## [WHAT IS REQUIRED]
Write out, from the entries below, exactly the lines that run between the lines holding "(** A number" and "pose proof (shr_fexp_located", inclusive, and stop there.

Start of DATA LISTING

(* ===== verification/FloatText.v ===== *)
(** * The text of a float reads back

    The shortest decimal that [shortest] finds for a float is read back as that float:
    seventeen digits are enough.  Rounding is followed on exact rationals N/D. *)

From S2P Require Import Prelude GoInt GoStrings Float64 Utf8 JsonNumber.
From Stdlib Require Import SpecFloat.

Local Open Scope Z_scope.

(** ** Where a rational lies above an integer *)

(** [l] says where N/D lies in the interval from [m] to [m + 1]. *)
Definition located (m : Z) (l : location) (N D : Z) : Prop :=
  m * D <= N < (m + 1) * D
  ∧ match l with
    | loc_Exact => N = m * D
    | loc_Inexact c => m * D < N ∧ (2 * (N - m * D) ?= D) = c
    end.

Definition record_located (r : shr_record) (N D : Z) : Prop :=
  located (shr_m r) (loc_of_shr_record r) N D.

Lemma shr_1_half m b s :
  0 <= m → ∃ h (p : bool), m = 2 * h + (if p then 1 else 0) ∧ 0 <= h
    ∧ shr_1 (Build_shr_record m b s) = Build_shr_record h p (b || s).
Proof.
  destruct m as [|[p|p|]|]; intros Hm;
    [exists 0, false|exists (Z.pos p), true|exists (Z.pos p), false|exists 0, true|lia];
    (split; [lia|split; [lia|done]]).
Qed.

Lemma shr_1_located r N D :
  0 < D → 0 <= shr_m r → record_located r N D → record_located (shr_1 r) N (2 * D).
Proof.
  destruct r as [m b s]. intros HD Hm. destruct (shr_1_half m b s Hm) as (h & p & Hmh & Hh & ->).
  unfold record_located, located. cbn [shr_m]. intros [Hb Hl].
  assert (m * D = 2 * (h * D) + (if p then D else 0)) as E2 by (rewrite Hmh; destruct p; lia).
  split; [destruct p; lia|].
  destruct p, b, s; cbn [orb loc_of_shr_record] in *;
    repeat match goal with
    | H : _ ∧ (_ ?= _) = _ |- _ => destruct H as [? H]; first [apply Z.compare_lt_iff in H
        | apply Z.compare_gt_iff in H | apply Z.compare_eq_iff in H]
    end;
    first [lia | split; [lia|]; first [apply Z.compare_lt_iff; lia
        | apply Z.compare_gt_iff; lia | apply Z.compare_eq_iff; lia]].
Qed.

Lemma iter_shr_located p r N D :
  0 < D → 0 <= shr_m r → record_located r N D →
  record_located (iter_pos shr_1 p r) N (2 ^ Z.pos p * D).
Proof.
  revert r D. induction p as [p IH|p IH|]; intros r D HD Hm Hl; simpl iter_pos.
  - assert (0 < 2 ^ Z.pos p) by (apply Z.pow_pos_nonneg; lia).
    assert (0 <= shr_m (shr_1 r)) by (rewrite shr_1_div by done; apply Z.div_pos; lia).
    replace (2 ^ Z.pos p~1 * D) with (2 ^ Z.pos p * (2 ^ Z.pos p * (2 * D)))
      by (replace (Z.pos p~1) with (1 + Z.pos p + Z.pos p) by lia; rewrite !Z.pow_add_r by lia; ring).
    apply IH; [nia| |apply IH; [lia|done|by apply shr_1_located]].
    rewrite iter_shr_div by done. apply Z.div_pos; lia.
  - assert (0 < 2 ^ Z.pos p) by (apply Z.pow_pos_nonneg; lia).
    replace (2 ^ Z.pos p~0 * D) with (2 ^ Z.pos p * (2 ^ Z.pos p * D))
      by (replace (Z.pos p~0) with (Z.pos p + Z.pos p) by lia; rewrite !Z.pow_add_r by lia; ring).
    apply IH; [nia| |by apply IH].
    rewrite iter_shr_div by done. apply Z.div_pos; lia.
  - rewrite Z.pow_1_r. by apply shr_1_located.
Qed.

Lemma record_of_loc_located m l N D : located m l N D → record_located (shr_record_of_loc m l) N D.
Proof. unfold record_located. by destruct l as [|[]]. Qed.

Lemma shr_fexp_located m e l N D :
  0 < D → 0 <= m → located m l N D →
  record_located (fst (shr_fexp prec emax m e l)) N
    (2 ^ Z.max 0 (fexp prec emax (Zdigits2 m + e) - e) * D).
Proof.
  intros HD Hm Hl%record_of_loc_located. unfold shr_fexp, shr.
  assert (shr_m (shr_record_of_loc m l) = m) as Hrec by (by destruct l as [|[]]).
  destruct (fexp prec emax (Zdigits2 m + e) - e) as [|p|p]; simpl fst.
  - by rewrite Z.mul_1_l.
  - rewrite Z.max_r by lia. apply iter_shr_located; [done|by rewrite Hrec|done].
  - rewrite Z.max_l by lia. by rewrite Z.mul_1_l.
Qed.

(** Rounding gives the integer that is less than a half away. *)
Lemma round_nearest m l N D t :
  0 < D → located m l N D → 2 * Z.abs (N - t * D) < D → round_nearest_even m l = t.
Proof.
  intros HD [Hb Hl] Ht.
  assert (2 * (N - t * D) < D ∧ 2 * (t * D - N) < D) as [Ht1 Ht2] by lia. clear Ht.
  assert (t = m ∨ t = m + 1) as [->| ->].
  { assert (t < m + 2) by (apply (Z.mul_lt_mono_pos_r D); lia).
    assert (m < t + 1) by (apply (Z.mul_lt_mono_pos_r D); lia). lia. }
  - destruct l as [|[]]; simpl; [done| | |]; destruct Hl as [Hl Hc].
    + rewrite Z.compare_eq_iff in Hc. lia.
    + done.
    + rewrite Z.compare_gt_iff in Hc. lia.
  - destruct l as [|[]]; simpl; [lia| | |done]; destruct Hl as [Hl Hc].
    + rewrite Z.compare_eq_iff in Hc. lia.
    + rewrite Z.compare_lt_iff in Hc. lia.
Qed.

Lemma Zdigits2_scaled m k : 0 < m → 0 <= k → Zdigits2 (m * 2 ^ k) = Zdigits2 m + k.
Proof.
  intros Hm Hk. assert (0 < 2 ^ k) by (apply Z.pow_pos_nonneg; lia).
  rewrite !Zdigits_log2 by nia. rewrite Z.log2_mul_pow2 by done. lia.
Qed.

(** A number within half a unit, at the exponent the rounding chooses, of a float is
    rounded to it. *)
Lemma round_aux_at s m e l N D mx ex e1 :
  valid (S754_finite false mx ex) → 0 < D → 0 <= m → located m l N D →
  e1 = fexp prec emax (Zdigits2 m + e) → e <= e1 <= ex →
  2 * Z.abs (N - Z.pos mx * 2 ^ (ex - e) * D) < 2 ^ (e1 - e) * D →
  binary_round_aux prec emax s m e l = S754_finite s mx ex.
Proof.
  intros (Hcan & Hmax & Hmin)%valid_finite HD Hm Hl He1 Hle Hnear.
  pose proof (shr_fexp_spec m e l Hm) as [Hsm Hse].
  pose proof (shr_fexp_located m e l N D HD Hm Hl) as Hloc.
  rewrite <-He1, Z.max_r in Hsm, Hse, Hloc by lia.
  unfold binary_round_aux. destruct (shr_fexp prec emax m e l) as [r e']. cbn [fst snd] in *. subst e'.
  replace (e + (e1 - e)) with e1 by lia.
  assert (0 < 2 ^ (e1 - e)) by (apply Z.pow_pos_nonneg; lia).
  assert (0 < 2 ^ (ex - e1)) by (apply Z.pow_pos_nonneg; lia).
  rewrite (round_nearest _ _ N (2 ^ (e1 - e) * D) (Z.pos mx * 2 ^ (ex - e1))); [|nia|done|].
  2:{ replace (Z.pos mx * 2 ^ (ex - e1) * (2 ^ (e1 - e) * D)) with (Z.pos mx * 2 ^ (ex - e) * D); [done|].
      replace (ex - e) with ((ex - e1) + (e1 - e)) by lia. rewrite Z.pow_add_r by lia. ring. }
  pose proof (shr_fexp_spec (Z.pos mx * 2 ^ (ex - e1)) e1 loc_Exact) as [Hm2 He2]; [nia|].
  rewrite Zdigits2_scaled in Hm2, He2 by lia.
  replace (fexp prec emax (Zdigits2 (Z.pos mx) + (ex - e1) + e1) - e1) with (ex - e1) in Hm2, He2.
  2:{ rewrite Zdigits_log2 by lia. replace (Z.log2 (Z.pos mx) + 1 + (ex - e1) + e1)
        with (Z.log2 (Z.pos mx) + 1 + ex) by lia. by rewrite Hcan. }
  rewrite Z.max_r in Hm2, He2 by lia. rewrite Z.div_mul in Hm2 by lia.
  destruct (shr_fexp prec emax _ e1 loc_Exact) as [r2 e2]. cbn [fst snd] in *. rewrite Hm2, He2.
  replace (e1 + (ex - e1)) with ex by lia. by rewrite (proj2 (Z.leb_le _ _)) by lia.
Qed.

(** ** A decimal that is close enough is rounded to the float *)

(** Within a relative error of 5e-17: half a unit of the seventeenth digit. *)
Definition close (A V : Z) : Prop := 2 * 10 ^ 16 * Z.abs (A - V) <= V.

Lemma valid_mantissa mx ex : valid (S754_finite false mx ex) → Z.pos mx < 2 ^ 53.
Proof.
  intros (Hcan & _ & _)%valid_finite. unfold fexp, prec in Hcan.
  apply Z.log2_lt_pow2; lia.
Qed.

(** A close number is less than half a unit away. *)
Lemma close_half A mx W :
  0 < mx < 2 ^ 53 → 0 < W → close A (mx * W) → 2 * Z.abs (A - mx * W) < W.
Proof. unfold close. intros Hmx HW Hc. change (2 ^ 53) with 9007199254740992 in *. nia. Qed.

Lemma close_cancel N V k : 0 < k → close (N * k) (V * k) → close N V.
Proof.
  unfold close. intros Hk Hc. rewrite <-Z.mul_sub_distr_r, Z.abs_mul, (Z.abs_eq k) in Hc by lia.
  rewrite Z.mul_assoc in Hc. by apply Z.mul_le_mono_pos_r in Hc.
Qed.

End of DATA LISTING

## [TASK SOLUTION]
(** A number within half a unit, at the exponent the rounding chooses, of a float is
    rounded to it. *)
Lemma round_aux_at s m e l N D mx ex e1 :
  valid (S754_finite false mx ex) → 0 < D → 0 <= m → located m l N D →
  e1 = fexp prec emax (Zdigits2 m + e) → e <= e1 <= ex →
  2 * Z.abs (N - Z.pos mx * 2 ^ (ex - e) * D) < 2 ^ (e1 - e) * D →
  binary_round_aux prec emax s m e l = S754_finite s mx ex.
Proof.
  intros (Hcan & Hmax & Hmin)%valid_finite HD Hm Hl He1 Hle Hnear.
  pose proof (shr_fexp_spec m e l Hm) as [Hsm Hse].
  pose proof (shr_fexp_located m e l N D HD Hm Hl) as Hloc.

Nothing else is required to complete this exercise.